(** * Route53-Backup: a shallow embedding of the three Lambda handlers

    The repository holds three Python handlers:
    - [backup_lambda.py]: one backup document per hosted zone, keyed by
      timestamp and zone name;
    - [backup-lambda-with-multiple-hostedzone-name.py]: the same, keyed by
      timestamp, zone name and zone id, plus a per-name summary document;
    - [restore_lambda.py]: re-creates the records of one backup document in
      batches of 100.

    The handlers are embedded as computations in a state-and-exception monad
    over a [World] that holds the process environment, the clock, the S3
    objects and the Route 53 side (zones, record pages, submitted change
    batches).  Service failures are driven by a fault schedule indexed by the
    number of service calls made so far. *)

From Stdlib Require Import Ascii String ZArith Lia.
From stdpp Require Import base option list gmap strings.

Local Open Scope Z_scope.
Local Open Scope nat_scope.
Local Set Warnings "-register-all".

(** ** Python values *)

(** The exceptions the handlers can meet.  [ClientError] is botocore's
    service-side error (it carries the operation name and
    [response['Error']['Code']] and [['Message']]); the other
    constructors are the built-in exceptions raised by subscripting,
    iteration and [json.loads], and botocore's client-side errors, none of
    which derives from [ClientError]. *)
Inductive exn : Type :=
  | ClientError (operation code message : string)
  | KeyError (key : string)
  | TypeError (message : string)
  | ValueError (message : string)
  | BotoCoreError (message : string).

Definition is_ClientError (e : exn) : bool :=
  match e with ClientError _ _ _ => true | _ => false end.

(** [str(e)] *)
Definition str (e : exn) : string :=
  match e with
  | ClientError operation code message =>
      "An error occurred (" +:+ code +:+ ") when calling the " +:+ operation
      +:+ " operation: " +:+ message
  | KeyError key => "'" +:+ key +:+ "'"
  | TypeError message => message
  | ValueError message => message
  | BotoCoreError message => message
  end.

(** What [json.loads] returns and [json.dumps] accepts.  A [dict] is kept as
    an association list in insertion order (a dict holds a key once);
    subscripting finds the binding of a key. *)
Inductive json : Type :=
  | JNull
  | JBool (b : bool)
  | JInt (n : Z)
  | JString (s : string)
  | JList (l : list json)
  | JDict (d : list (string * json)).

Fixpoint assoc (k : string) (d : list (string * json)) : option json :=
  match d with
  | [] => None
  | (k', v) :: d' => if String.eqb k' k then Some v else assoc k d'
  end.
(** * Navigable expressions of cel-go's [common/ast] package

    A shallow embedding of [vendor/github.com/google/cel-go/common/ast/expr.go]:
    the kind classifier [kindOf], the navigable node [navigableExprImpl] with
    its child factories, the kind-specific views, and the matcher engine
    ([MatchDescendants], [MatchSubset], [matchIsConstantValue]).

    Go pointers that may be nil are [option]s; the protobuf getters of the
    raw expression are nil-safe, as the generated Go code is.  A pointer to a
    freshly built [navigableExprImpl] is modelled by the node value itself
    (the source never compares node pointers); a second model, with a store
    of node objects and handles into it, makes the allocation explicit. *)

From Stdlib Require Import ZArith Lia List.
From stdpp Require Import gmap strings list sorting.
(** ** Configuration *)

(** C4.  For every configuration that fails validation, [initialize]
    returns failure and [get_status()] then returns error; every other
    configuration is accepted and the state becomes initialized.  The bounds
    are inclusive: thresholds 0 and 100 are accepted. *)
Theorem initialize_rejects_invalid :
  forall (s : Sys CPUMonitor.Plugin) (cfg : pyval),
    let E := env (world s) in
    let s' := snd (CPUMonitor.initialize cfg s) in
    (Claim.fails_validation E cfg = true ->
     fst (CPUMonitor.initialize cfg s) = Ok false
     /\ fst (CPUMonitor.get_status s') = Ok "error")
    /\
    (Claim.fails_validation E cfg = false ->
     fst (CPUMonitor.initialize cfg s) = Ok true
     /\ fst (CPUMonitor.get_status s') = Ok "initialized")
    /\ Claim.fails_validation E (PDict [("threshold", PFloat PyFloat.f0)]) = false
    /\ Claim.fails_validation E (PDict [("threshold", PFloat PyFloat.f100)]) = false
    /\ Claim.fails_validation E (PDict [("threshold", PInt 0)]) = false
    /\ Claim.fails_validation E (PDict [("threshold", PInt 100)]) = false
    /\ Claim.fails_validation E (PDict [("threshold", PInt 101)]) = true
    /\ Claim.fails_validation E (PDict [("threshold", PInt (-1))]) = true
    /\ Claim.fails_validation E (PDict [("interval", PInt 0)]) = true
    /\ Claim.fails_validation E (PDict [("interval", PInt 1)]) = false.
Proof.
  intros s conf E s'. subst E s'. open_cpu s. simpl.
  split; [|split; [|repeat split; reflexivity]].
  - unfold Claim.fails_validation, Claim.derived_threshold, Claim.derived_interval,
      CPUMonitor.initialize. run_monad.
    destruct (py_get conf "threshold" (PFloat PyFloat.f80)) as [t|e] eqn:Ht; simpl;
      [|intros _; split; reflexivity].
    destruct (py_float E t) as [f|e] eqn:Hf; simpl; [|intros _; split; reflexivity].
    destruct (py_get conf "interval" (PInt 30)) as [i|e] eqn:Hi; simpl;
      [|intros _; split; reflexivity].
    destruct (py_int E i) as [n|e] eqn:Hn; simpl; [|intros _; split; reflexivity].
    rewrite out_of_range_spec, negb_involutive.
    destruct (Claim.out_of_range f); simpl; [intros _; split; reflexivity|].
    destruct (n <? 1); simpl; [intros _; split; reflexivity | discriminate].
  - unfold Claim.fails_validation, Claim.derived_threshold, Claim.derived_interval,
      CPUMonitor.initialize. run_monad.
    destruct (py_get conf "threshold" (PFloat PyFloat.f80)) as [t|e] eqn:Ht; simpl;
      [|discriminate].
    destruct (py_float E t) as [f|e] eqn:Hf; simpl; [|discriminate].
    destruct (py_get conf "interval" (PInt 30)) as [i|e] eqn:Hi; simpl;
      [|discriminate].
    destruct (py_int E i) as [n|e] eqn:Hn; simpl; [|discriminate].
    rewrite out_of_range_spec, negb_involutive.
    destruct (Claim.out_of_range f); simpl; [discriminate|].
    destruct (n <? 1); simpl; [discriminate | intros _; split; reflexivity].
Qed.

Lemma initialize_rejects_invalid_witness :
  let s := CPUMonitor.boot Demo.E in
  let cfg := PDict [("threshold", PInt 150)] in
  Claim.fails_validation Demo.E cfg = true
  /\ fst (CPUMonitor.initialize cfg s) = Ok false
  /\ fst (CPUMonitor.get_status (snd (CPUMonitor.initialize cfg s))) = Ok "error".
Proof.
  intros s cfg. split; [reflexivity|].
  exact (proj1 (initialize_rejects_invalid s cfg) eq_refl).
Defined.

(** ** Action execution *)

Lemma create_error_result_started (action_id : pyval) (msg : string) (t : Z)
    (s : Sys ServiceRestart.Plugin) :
  ServiceRestart._create_error_result action_id msg (Some t) s
  = (Ok (PDict
       [("id", action_id);
        ("status", PStr "failed");
        ("error", PStr msg);
        ("started_at", PIsoTime t);
        ("completed_at", PIsoTime (clock (env (world s)) (tick (world s))));
        ("duration", PSeconds (clock (env (world s)) (S (tick (world s))) - t));
        ("metadata", PDict [("plugin_id", PStr "service-restart");
                            ("plugin_version", PStr "1.0.0")])]),
     {| self := self s;
        world := {| env := env (world s); tick := S (S (tick (world s)));
                    stdout := stdout (world s) |} |}).
Proof. destruct s as [p [E k out]]. reflexivity. Qed.

Lemma create_error_result_fresh (action_id : pyval) (msg : string)
    (s : Sys ServiceRestart.Plugin) :
  ServiceRestart._create_error_result action_id msg None s
  = (Ok (PDict
       [("id", action_id);
        ("status", PStr "failed");
        ("error", PStr msg);
        ("started_at", PIsoTime (clock (env (world s)) (tick (world s))));
        ("completed_at", PIsoTime (clock (env (world s)) (S (tick (world s)))));
        ("duration",
          PSeconds (clock (env (world s)) (S (S (tick (world s))))
                    - clock (env (world s)) (tick (world s))));
        ("metadata", PDict [("plugin_id", PStr "service-restart");
                            ("plugin_version", PStr "1.0.0")])]),
     {| self := self s;
        world := {| env := env (world s); tick := S (S (S (tick (world s))));
                    stdout := stdout (world s) |} |}).
Proof. destruct s as [p [E k out]]. reflexivity. Qed.
(** * A shallow embedding of [advanced-vector/vector.h]

    The header defines two class templates: [RawMemory<T>], which owns a block
    of raw storage, and [Vector<T>], a dynamic array built on it.  The model
    below keeps the structure of the header:

    - the free store is a finite map from block addresses to arrays of slots,
      a slot being either raw storage ([None]) or a live object ([Some v]);
    - running code is a function from states to outcomes: normal completion,
      a propagating exception, or undefined behaviour;
    - allocation failures and throwing element operations are decided by an
      oracle carried in the state, so that every failure pattern is an input;
    - [Vector] objects live in an object store and are named by their address
      ([this]), so that [this == &rhs] is a comparison of addresses.

    Values of type [size_t] are kept as natural numbers, because they index
    arrays; the arithmetic the code does on them is that of 64-bit unsigned
    integers and wraps around. *)

From stdpp Require Import base numbers option list gmap fin_maps.

(** ** Outcomes, and the monad of state and exceptions *)

Inductive outcome (S A : Type) : Type :=
| Done (a : A) (s : S)
| Thrown (s : S)
| Undefined.
Arguments Done {S A} a s.
Arguments Thrown {S A} s.
Arguments Undefined {S A}.

Definition prog (S A : Type) : Type := S → outcome S A.

#[global] Instance prog_ret {S} : MRet (prog S) := λ A a s, Done a s.
#[global] Instance prog_bind {S} : MBind (prog S) := λ A B f m s,
  match m s with
  | Done a s' => f a s'
  | Thrown s' => Thrown s'
  | Undefined => Undefined
  end.

Definition undefined {S A} : prog S A := λ _, Undefined.

(** [assert(e)] of <cassert>: a violated assertion is not a completion. *)
Definition assert_ {S} (b : bool) : prog S () :=
  if b then mret () else undefined.

(** Stack unwinding: when [body] throws, [cleanup] (the destructors of the
    objects in scope, or a catch-and-rethrow block) runs on the state at the
    throw and the exception propagates.  Cleanup code is [noexcept]. *)
Definition unwind {S A} (body : prog S A) (cleanup : prog S ()) : prog S A :=
  λ s, match body s with
       | Thrown s' =>
           match cleanup s' with
           | Done _ s'' => Thrown s''
           | _ => Undefined
           end
       | r => r
       end.

(** ** Pointers *)

(** A [T*] is a block (or null) and an element offset in it. *)
Record ptr := Ptr { base : option nat; index : nat }.

#[global] Instance ptr_eq_dec : EqDecision ptr.
Proof. solve_decision. Defined.

Definition nullptr : ptr := Ptr None 0.

Definition ptr_add (p : ptr) (k : nat) : ptr := Ptr (base p) (index p + k).
Infix "+ₚ" := ptr_add (at level 50, left associativity).

(** [p - k]; stepping below the start of the block is undefined. *)
Definition ptr_sub {S} (p : ptr) (k : nat) : prog S ptr :=
  if decide (k ≤ index p) then mret (Ptr (base p) (index p - k)) else undefined.

(** [a <= b] on pointers into one array. *)
Definition ptr_le (a b : ptr) : bool :=
  bool_decide (base a = base b) && bool_decide (index a ≤ index b).
Definition ptr_lt (a b : ptr) : bool :=
  bool_decide (base a = base b) && bool_decide (index a < index b).

(** [std::distance(first, last)] for pointers: both must point into the same
    array, with [first] not after [last]. *)
Definition std_distance {S} (first last : ptr) : prog S nat :=
  if ptr_le first last then mret (index last - index first) else undefined.

(** ** [size_t] *)

(** The number of values of [size_t], [SIZE_MAX + 1]. *)
Definition SIZE_RANGE : Z := 2 ^ 64.

Definition is_size_t (n : nat) : Prop := (Z.of_nat n < SIZE_RANGE)%Z.

(** Conversion to [size_t]: reduction modulo [SIZE_RANGE]. *)
Definition to_size_t (z : Z) : nat := Z.to_nat (z mod SIZE_RANGE).
Lemma nth_error_last {A : Type} (l : list A) (x : A) :
  nth_error (l ++ [x]) (length l) = Some x.
Proof. induction l as [|y l IH]; simpl; [reflexivity | exact IH]. Qed.

Lemma remove_nth_last {A : Type} (l : list A) (x : A) :
  Part000.remove_nth (length l) (l ++ [x]) = l.
Proof.
  induction l as [|y l IH]; simpl; [reflexivity | now rewrite IH].
Qed.

(** The two renderings of [handleLocationSubmit] agree: run in one go
    it is the call, the first promise settling and the second promise
    settling, run as three turns of the event loop with nothing in
    between. *)
Lemma handleLocationSubmit_by_turns (place : string) (w : World) :
  let n := length (lookups w) in
  let called := after (Part000.handleLocationSubmit_call place) w in
  match getCoordinates place with
  | Rejected reason =>
      Part000.step (Part000.CoordinatesSettle n (Rejected reason)) called
        = Some (after (Part000.handleLocationSubmit place) w)
  | Fulfilled coordinates =>
      exists between,
        Part000.step (Part000.CoordinatesSettle n (Fulfilled coordinates))
          called = Some between /\
        Part000.step
          (Part000.WeatherSettle n (getWeatherData coordinates place)) between
          = Some (after (Part000.handleLocationSubmit place) w)
  end.
Proof.
  destruct w as [v syn q st intr rec tr rcg hid lk con]. simpl.
  unfold Part000.step, Part000.handleLocationSubmit_call, Part000.suspend.
  unfold_primitives. simpl.
  destruct (getCoordinates place) as [c|e] eqn:Ec.
  - eexists. rewrite nth_error_last, remove_nth_last. split; [reflexivity|].
    unfold Part000.handleLocationSubmit_coordinates, Part000.suspend.
    unfold_primitives. simpl.
    rewrite nth_error_last, remove_nth_last.
    unfold Part000.handleLocationSubmit_weather, Part000.handleLocationSubmit,
      Part000.catchBlock.
    unfold_primitives. simpl. rewrite Ec. simpl.
    destruct (getWeatherData c place) as [[d|]|e']; simpl.
    + unfold Part000.speakWeatherInfo. unfold_primitives.
      destruct syn; vm_compute; reflexivity.
    + unfold Part000.speakErrorMessage. unfold_primitives. simpl.
      destruct syn; reflexivity.
    + unfold Part000.speakErrorMessage. unfold_primitives. simpl.
      destruct syn; reflexivity.
  - rewrite nth_error_last, remove_nth_last.
    unfold Part000.handleLocationSubmit_coordinates, Part000.handleLocationSubmit,
      Part000.catchBlock, Part000.speakErrorMessage.
    unfold_primitives. simpl. rewrite Ec. simpl.
    destruct syn; reflexivity.
Qed.

End ByTurns.

(** * Lookups that succeed *)

Section LastSegment.
Context `{Imports}.



End LastSegment.





(** * The mic button *)

(** X1.  In a browser with speech recognition, pressing the mic while
    not listening turns the listening flag on, clears the transcript and
    starts the recogniser in Telugu, non-continuous; it touches neither
    the error slot nor the synthesiser.  Pressing it again turns the flag
    off and stops the recogniser.  Both revisions. *)
Theorem mic_button_toggles (w : World) :
  browserSupportsSpeechRecognition w = true ->
  isListening (view w) = false ->
  (isListening (view (after Part000.micButton_onClick w)) = true /\
   recognizing (after Part000.micButton_onClick w) = Some te_IN /\
   transcript (after Part000.micButton_onClick w) = "" /\
   error (view (after Part000.micButton_onClick w)) = error (view w) /\
   queue (after Part000.micButton_onClick w) = queue w /\
   isListening (view (after Part000.micButton_onClick
                        (after Part000.micButton_onClick w))) = false /\
   recognizing (after Part000.micButton_onClick
                  (after Part000.micButton_onClick w)) = None) /\
  (isListening (view (after AppTsx.micButton_onClick w)) = true /\
   recognizing (after AppTsx.micButton_onClick w) = Some te_IN /\
   transcript (after AppTsx.micButton_onClick w) = "" /\
   error (view (after AppTsx.micButton_onClick w)) = error (view w) /\
   queue (after AppTsx.micButton_onClick w) = queue w /\
   isListening (view (after AppTsx.micButton_onClick
                        (after AppTsx.micButton_onClick w))) = false /\
   recognizing (after AppTsx.micButton_onClick
                  (after AppTsx.micButton_onClick w)) = None).
Proof.
  open_world w. intros -> ->.
  unfold AppTsx.micButton_onClick, AppTsx.startListening,
    AppTsx.stopListening.
  unfold_part000. unfold_primitives. simpl.
  repeat split; reflexivity.
Qed.

Lemma mic_button_toggles_witness :
  isListening (view (after Part000.micButton_onClick (initialWorld true true)))
    = true /\
  recognizing (after Part000.micButton_onClick (initialWorld true true))
    = Some te_IN /\
  isListening (view (after Part000.micButton_onClick
                       (after Part000.micButton_onClick
                          (initialWorld true true)))) = false.
Proof.
  destruct (mic_button_toggles (initialWorld true true) eq_refl eq_refl)
    as ((Hl & Hr & _ & _ & _ & Hl2 & _) & _).
  repeat split; assumption.
Defined.
(** * AudioLoopback driver core: client registry, IO reference count,
      loopback clock, sample-rate setters and ring-buffer round trip

    A shallow embedding of the parts of the RDC driver that the
    specification's testable properties talk about:

    - [ClientMap]  : RDCAudio/DeviceClients/RDC_ClientMap.{h,cpp}
    - [Clients]    : RDCAudio/DeviceClients/RDC_Clients.{h,cpp}
    - [DeviceClients] : the client calls of RDCAudio/RDC_Device.cpp on its
                     [Clients] member, and the histories they make
    - [Device]     : RDCAudio/RDC_Device.cpp (IO data paths, loopback
                     clock in binary64 arithmetic, sample-rate setters)
    - [RingBuffer] : PublicUtility/CARingBuffer.h (declarations) together
                     with the Store/Fetch algorithms of the specification.
    - [PlugInInterface] : the reference count of
                     RDCAudio/RDC_PlugInInterface.cpp
    - [MuteControl] : RDCAudio/RDC_Control.cpp and RDC_MuteControl.cpp

    C++ exceptions are modelled by an outcome type; every operation threads
    the object state explicitly and keeps the state reached at the point of
    a throw, so that partial updates stay visible. *)

From Stdlib Require Import ZArith QArith Qround Qpower Lia Sorted.
From Stdlib Require Import Strings.Byte.
From stdpp Require Import gmap strings list.

Local Open Scope Z_scope.

(** ** Exceptions and the state/exception monad *)

(** The status codes carried by [CAException] in the modelled code. The
    last constructor carries a raw [CARingBufferError] value, as thrown by
    [RDC_Device::WriteOutputData]. *)
Inductive OSStatus :=
| kAudioHardwareIllegalOperationError
| kAudioHardwareUnspecifiedError
| kAudioDeviceUnsupportedFormatError
| RingBufferStatus (err : Z).

Inductive exn :=
| RDC_InvalidClientException
| CAException (status : OSStatus).

Inductive outcome (A : Type) :=
| Returned (a : A)
| Thrown (e : exn).
Arguments Returned {A} a.
Arguments Thrown {A} e.

(** A computation over an object of type [S]: it ends by returning or by
    throwing, and in both cases leaves the object in some state. *)
Definition M (S A : Type) : Type := S -> outcome A * S.

Definition ret {S A} (a : A) : M S A := fun s => (Returned a, s).

Definition bind {S A B} (m : M S A) (k : A -> M S B) : M S B :=
  fun s => match m s with
           | (Returned a, s') => k a s'
           | (Thrown e, s') => (Thrown e, s')
           end.

Definition get {S} : M S S := fun s => (Returned s, s).
Definition modify {S} (f : S -> S) : M S unit := fun s => (Returned tt, f s).
Definition Throw {S A} (e : exn) : M S A := fun s => (Thrown e, s).

(** [ThrowIf(cond, exception, message)] of CAException.h. *)
Definition ThrowIf {S} (cond : bool) (e : exn) : M S unit :=
  if cond then Throw e else ret tt.

Notation "'do' x <- c1 ;; c2" := (bind c1 (fun x => c2))
  (at level 10, x name, c1 at level 99, c2 at level 200).
Notation "c1 ;; c2" := (bind c1 (fun _ => c2))
  (at level 100, c2 at level 200, right associativity).

(** The object state after the call has come back to its caller, by a
    normal return or by unwinding. *)
Definition state_after {S A} (m : M S A) (s : S) : S := snd (m s).
Definition result_of {S A} (m : M S A) (s : S) : outcome A := fst (m s).

(** ** RDC_Client *)

(** [mClientID] is a UInt32, [mProcessID] a pid_t. A [CACFString] wraps a
    possibly-NULL CFStringRef: [Some] is a string for which [IsValid()]
    holds, [None] the NULL one. *)
Record RDC_Client := mkClient {
  mClientID : Z;
  mProcessID : Z;
  mIsNativeEndian : bool;
  mBundleID : option string;
  mDoingIO : bool
}.

Global Instance RDC_Client_eq_dec : EqDecision RDC_Client.
Proof. solve_decision. Defined.

(** The value-initialised client that [std::map::operator[]] creates for a
    missing key: scalar members zeroed, then the default member
    initialisers ([mIsNativeEndian = true], [mDoingIO = false]) and the
    empty [CACFString]. *)
Definition default_client : RDC_Client :=
  {| mClientID := 0; mProcessID := 0; mIsNativeEndian := true;
     mBundleID := None; mDoingIO := false |}.

Global Instance RDC_Client_inhabited : Inhabited RDC_Client :=
  populate default_client.

Definition set_mDoingIO (b : bool) (c : RDC_Client) : RDC_Client :=
  {| mClientID := mClientID c; mProcessID := mProcessID c;
     mIsNativeEndian := mIsNativeEndian c; mBundleID := mBundleID c;
     mDoingIO := b |}.

(** ** RDC_ClientMap *)

Module ClientMap.

(** An [RDC_Client*] held by a secondary index points at a node of the
    client-ID map on the same side (main or shadow). Nodes of a [std::map]
    keep their address until erased and [swap] moves the nodes with the
    container, so such a pointer is modelled by the key of the node it
    points at, resolved in the client-ID map of the side the index is
    currently on. *)
Abbreviation ClientPtr := Z.
Abbreviation RDC_ClientPtrList := (list ClientPtr).

Record t := mk {
  mClientMap : gmap Z RDC_Client;
  mClientMapShadow : gmap Z RDC_Client;
  mClientMapByPID : gmap Z RDC_ClientPtrList;
  mClientMapByPIDShadow : gmap Z RDC_ClientPtrList;
  mClientMapByBundleID : gmap string RDC_ClientPtrList;
  mClientMapByBundleIDShadow : gmap string RDC_ClientPtrList;
  mPastClientMap : gmap string RDC_Client
}.

(** The freshly constructed object: every map empty. *)
Definition init : t :=
  {| mClientMap := ∅; mClientMapShadow := ∅;
     mClientMapByPID := ∅; mClientMapByPIDShadow := ∅;
     mClientMapByBundleID := ∅; mClientMapByBundleIDShadow := ∅;
     mPastClientMap := ∅ |}.

Definition with_ClientMapShadow (f : gmap Z RDC_Client -> gmap Z RDC_Client) (s : t) : t :=
  {| mClientMap := mClientMap s; mClientMapShadow := f (mClientMapShadow s);
     mClientMapByPID := mClientMapByPID s;
     mClientMapByPIDShadow := mClientMapByPIDShadow s;
     mClientMapByBundleID := mClientMapByBundleID s;
     mClientMapByBundleIDShadow := mClientMapByBundleIDShadow s;
     mPastClientMap := mPastClientMap s |}.

Definition with_ClientMapByPIDShadow
    (f : gmap Z RDC_ClientPtrList -> gmap Z RDC_ClientPtrList) (s : t) : t :=
  {| mClientMap := mClientMap s; mClientMapShadow := mClientMapShadow s;
     mClientMapByPID := mClientMapByPID s;
     mClientMapByPIDShadow := f (mClientMapByPIDShadow s);
     mClientMapByBundleID := mClientMapByBundleID s;
     mClientMapByBundleIDShadow := mClientMapByBundleIDShadow s;
     mPastClientMap := mPastClientMap s |}.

━━━━━━━━━━━━━━━━━━━━━━━━━━━━━━

▸ Action item: Which lines of the records above hold the word "queue"? Copy each of them.

▸ Solution for this problem:
   queue (after Part000.micButton_onClick w) = queue w /\
   queue (after AppTsx.micButton_onClick w) = queue w /\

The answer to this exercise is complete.